*** Opening of Data listing ***

Lemma AddTar_built maxAlloc ms its now f V :
  tree_state f V → buildable V its → Forall2 delivers (map item_member its) ms →
  Forall (λ i, 2 * zlen (it_bytes i) ≤ maxAlloc) its → maxAlloc < 2 ^ 63 →
  ∃ f', AddTar maxAlloc ms true now f = (TOk, f') ∧ tree_state f' (rev (map key its) ++ V).
Proof.
  intros Ht Hb. revert ms f Ht. induction Hb as [V|V i its l b Hp Hn Ha Hnew Hb IH]; intros ms f Ht Hd Hsz Hmax.
  { apply Forall2_nil_inv_l in Hd as ->. by exists f. }
  cbn [map] in Hd. apply Forall2_cons_inv_l in Hd as (m & ms' & (Hh & Hc & Hok) & Hd & ->).
  apply Forall_cons in Hsz as [Hi Hsz]. cbn [AddTar].
  assert (∃ f1, add_member maxAlloc m now f = (TOk, f1) ∧ tree_state f1 (key i :: V)) as (f1 & -> & Ht1).
  { unfold key. rewrite Hp. destruct i as [pth [|] mo by_]; simpl in Hp, Hh, Hc, Hi |- *; subst pth.
    - by apply add_dir_new; [..|rewrite Hh|rewrite Hh].
    - apply add_reg_new; [done..|by rewrite Hh|by rewrite Hh|done|by rewrite Hc|done]. }
  destruct (IH ms' f1 Ht1 Hd Hsz Hmax) as (f' & -> & Ht'). exists f'. split; [done|]. simpl. by rewrite <-app_assoc.
Qed.

(** ** The items of a tree *)
Lemma items_prefix l t i : i ∈ items l t → ∃ l', it_path i = l ++ l'.
Proof.
  revert l. induction t as [m|m kids IH|m s c| |] using tree_rect'; intros l; cbn [items]; try by intros ?%elem_of_nil.
  - intros ->%list_elem_of_singleton. exists []. by rewrite app_nil_r.
  - intros [->|Hin]%elem_of_cons; [exists []; by rewrite app_nil_r|].
    apply list_elem_of_In, in_flat_map in Hin as (nt & Hnt & Hin). apply list_elem_of_In in Hnt, Hin.
    rewrite Forall_forall in IH. destruct (IH nt Hnt _ Hin) as [l' Hl']. exists (nt.1 :: l'). by rewrite Hl', <-app_assoc.
  - destruct c as [[b ok]|]; [|by intros ?%elem_of_nil]. intros ->%list_elem_of_singleton. exists []. by rewrite app_nil_r.
Qed.

Definition builds (t : tree) : Prop := ∀ l n V, well_named t → Forall normal (l ++ [n]) → above V l →
  (∀ l' k, (l ++ n :: l', k) ∉ V) → buildable V (items (l ++ [n]) t).

Lemma above_mono V V' l : V ⊆ V' → above V l → above V' l.
Proof. intros Hs Ha l1 l2 E Hne. by apply Hs, (Ha l1 l2). Qed.

Lemma kids_build l kids V :
  Forall (λ nt, builds nt.2) kids → NoDup (map fst kids) →
  foldr (λ nt P, (normal nt.1 ∧ well_named nt.2) ∧ P) True kids → Forall normal l → above V l →
  (∀ n l' k, n ∈ map fst kids → (l ++ n :: l', k) ∉ V) →
  buildable V (flat_map (λ nt, items (l ++ [nt.1]) nt.2) kids).
Proof.
  intros Hk. revert V. induction Hk as [|[n t] kids Ht Hk IH]; intros V Hnd Hw Hn Ha Hnew; [constructor|].
  cbn [map foldr flat_map fst snd] in *. apply NoDup_cons in Hnd as [Hnn Hnd]. destruct Hw as [[Hnm Hwt] Hw].
  apply buildable_app.
  - apply Ht; [done|by apply Forall_app; split; [|apply Forall_singleton]|done|]. intros l' k. apply Hnew. by left.
  - apply IH; [done..|by eapply above_mono; [|exact Ha]; intros x Hx; apply elem_of_app; right|].
    intros n' l' k Hn' [Hin|Hin]%elem_of_app; [|by eapply Hnew; [right|]].
    apply list_elem_of_In, in_rev, list_elem_of_In in Hin. apply list_elem_of_fmap in Hin as (i & Heq & Hin).
    destruct (items_prefix _ _ _ Hin) as [l2 Hl2]. injection Heq as Heq _. rewrite Hl2, <-app_assoc in Heq.
    apply app_inv_head in Heq. injection Heq as -> _. done.
Qed.

Lemma above_cons V l n : above V l → above ((l ++ [n], true) :: V) (l ++ [n]).
Proof.
  intros Ha l1 l2 E Hne. destruct l2 as [|x l2 _] using rev_ind; [rewrite app_nil_r in E; subst; by left|].
  rewrite app_assoc in E. apply app_inj_tail in E as [-> ->]. right. by apply (Ha l1 l2).
Qed.

Lemma items_build t : builds t.
Proof.
  induction t as [m|m kids IH|m s c| |] using tree_rect'; intros l n V Hw Hn Ha Hnew; cbn [items]; try constructor.
  - econstructor; [done..|by intros; apply Hnew|constructor].
  - destruct Hw as [Hnd Hw]. econstructor; [done..|by intros; apply Hnew|].
    apply kids_build; [done..|by apply above_cons|].
    intros n' l' k _ [Heq|Hin]%elem_of_cons.
    + injection Heq as Heq _. rewrite <-app_assoc in Heq. by apply app_inv_head in Heq.
    + apply (Hnew (n' :: l') k). by rewrite <-app_assoc in Hin.
  - destruct c as [[b ok]|]; [|constructor]. econstructor; [done..|by intros; apply Hnew|constructor].
Qed.
(** The entry of a canonical entry: [np.int64] is appended to a tuple with
    [int] in it, anything else is kept. *)
Lemma renormalised_canonical_entry (arg_type : hint) :
  make_typing_comparable (make_typing_comparable arg_type)
  = if contains_int (make_typing_comparable arg_type)
    then tuple_iadd (make_typing_comparable arg_type) [HClass np.int64]
    else make_typing_comparable arg_type.
Proof.
  destruct (make_typing_comparable arg_type) as [c| |o elems|items|r] eqn:Hcanon;
    try (cbn [contains_int]; rewrite <- Hcanon;
         apply make_typing_comparable_fixed; by rewrite Hcanon).
  apply make_typing_comparable_tuple.
Qed.

(** C3, as the code has it: normalising a canonical mapping again is not
    idempotent. The entry of a parameter that is a tuple with [int] in it
    gets [np.int64] appended once more, every other entry is kept as it
    is. Such a tuple holds [np.int64] already, so what is appended is a
    duplicate: the classes of the entry are the same and every instance
    check against it gives the same answer. *)
Theorem C3_renormalising_keeps_members_adds_duplicate
    (types_dict : gmap string hint) (a : string) (canon : hint) :
  _make_typings_comparable types_dict !! a = Some canon →
  _make_typings_comparable (_make_typings_comparable types_dict) !! a
  = Some (if contains_int canon then tuple_iadd canon [HClass np.int64] else canon)
  ∧ (contains_int canon = true →
     ∃ items, canon = HTuple items
              ∧ HClass builtins.int ∈ items ∧ HClass np.int64 ∈ items
              ∧ tuple_iadd canon [HClass np.int64]
                = HTuple (items ++ [HClass np.int64]))
  ∧ ∀ ty, isinstance_of ty
            (if contains_int canon then tuple_iadd canon [HClass np.int64]
             else canon)
          = isinstance_of ty canon.
Proof.
  intros Hcanon.
  rewrite lookup_make_typings_comparable, Hcanon. cbn [fmap option_fmap option_map].
  rewrite lookup_make_typings_comparable in Hcanon.
  destruct (types_dict !! a) as [arg_type|]; [|discriminate Hcanon].
  injection Hcanon as <-.
  rewrite renormalised_canonical_entry.
  split; [reflexivity|].
  assert (Hdup : contains_int (make_typing_comparable arg_type) = true →
            ∃ items, make_typing_comparable arg_type = HTuple items
                     ∧ HClass builtins.int ∈ items ∧ HClass np.int64 ∈ items
                     ∧ tuple_iadd (make_typing_comparable arg_type) [HClass np.int64]
                       = HTuple (items ++ [HClass np.int64])).
  { destruct (make_typing_comparable arg_type) as [c| |o elems|items|r] eqn:Heq;
      try discriminate.
    cbn [contains_int]. intros Hint. exists items.
    repeat split; [by apply int_in_elem_of|].
    exact (make_typing_comparable_widened _ _ Heq Hint). }
  split; [exact Hdup|].
  intros ty. destruct (contains_int (make_typing_comparable arg_type)) eqn:Hint;
    [|reflexivity].
  destruct (Hdup eq_refl) as (items & -> & _ & Hnp & ->).
  by apply isinstance_of_tuple_snoc_dup.
Qed.

Lemma C3_renormalising_keeps_members_adds_duplicate_witness :
  _make_typings_comparable
    (_make_typings_comparable (annotations spec_d_union_int_str)) !! "d"
  = Some (HTuple [HClass builtins.int; HClass builtins.str; HClass np.int64;
                  HClass np.int64])
  ∧ (contains_int
       (HTuple [HClass builtins.int; HClass builtins.str; HClass np.int64]) = true →
     ∃ items,
       HTuple [HClass builtins.int; HClass builtins.str; HClass np.int64]
       = HTuple items
       ∧ HClass builtins.int ∈ items ∧ HClass np.int64 ∈ items
       ∧ tuple_iadd
           (HTuple [HClass builtins.int; HClass builtins.str; HClass np.int64])
           [HClass np.int64]
         = HTuple (items ++ [HClass np.int64]))
  ∧ ∀ ty, isinstance_of ty
            (HTuple [HClass builtins.int; HClass builtins.str; HClass np.int64;
                     HClass np.int64])
          = isinstance_of ty
              (HTuple [HClass builtins.int; HClass builtins.str; HClass np.int64]).
Proof.
  apply (C3_renormalising_keeps_members_adds_duplicate
           (annotations spec_d_union_int_str) "d"
           (HTuple [HClass builtins.int; HClass builtins.str; HClass np.int64])).
  reflexivity.
Defined.
(** X20.  The heading of a page shows the file name without its last extension
    and with every underscore turned into a space; a name without an
    extension is shown whole. *)
Theorem heading_text (page_width page_height : Q) (dir root ext : string) :
  root <> EmptyString -> ext <> EmptyString -> Str.mem "."%char ext = false ->
  In (DrawString 50 (page_height - 50)
        (Str.replace "_"%char " "%char root))
     (heading page_width page_height
        (mkPath dir (root ++ String "."%char ext)))
  /\ Str.mem "_"%char (Str.replace "_"%char " "%char root) = false
  /\ String.length (Str.replace "_"%char " "%char root) = String.length root
  /\ (Str.mem "."%char root = false ->
      In (DrawString 50 (page_height - 50)
            (Str.replace "_"%char " "%char root))
         (heading page_width page_height (mkPath dir root))).
Proof.
  intros Hroot Hext Hdot. split; [|split; [|split]].
  - unfold heading. rewrite (stem_cut dir Hroot Hext Hdot). simpl. auto 6.
  - apply replace_removes. discriminate.
  - apply replace_length.
  - intros Hnodot. unfold heading, stem. simpl name.
    rewrite (split_without_sep _ _ Hnodot). simpl. auto 6.
Qed.

Lemma heading_text_witness :
  In (DrawString 50 (792 - 50) (Str.replace "_"%char " "%char "front_page"))
     (heading 612 792 (mkPath "/tmp" ("front_page" ++ String "."%char "png")))
  /\ Str.mem "_"%char (Str.replace "_"%char " "%char "front_page") = false
  /\ String.length (Str.replace "_"%char " "%char "front_page")
     = String.length "front_page"
  /\ (Str.mem "."%char "front_page" = false ->
      In (DrawString 50 (792 - 50) (Str.replace "_"%char " "%char "front_page"))
         (heading 612 792 (mkPath "/tmp" "front_page"))).
Proof.
  apply (@heading_text 612 792 "/tmp" "front_page" "png");
    [discriminate | discriminate | reflexivity].
Defined.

*** Close of Data listing ***

- _What this task involves_
The answer is the run of lines above from the line containing "- destruct Hw" through the line containing "<-app_assoc in Hin.", copied exactly and alone.

- _Response to the task_
  - destruct Hw as [Hnd Hw]. econstructor; [done..|by intros; apply Hnew|].
    apply kids_build; [done..|by apply above_cons|].
    intros n' l' k _ [Heq|Hin]%elem_of_cons.
    + injection Heq as Heq _. rewrite <-app_assoc in Heq. by apply app_inv_head in Heq.
    + apply (Hnew (n' :: l') k). by rewrite <-app_assoc in Hin.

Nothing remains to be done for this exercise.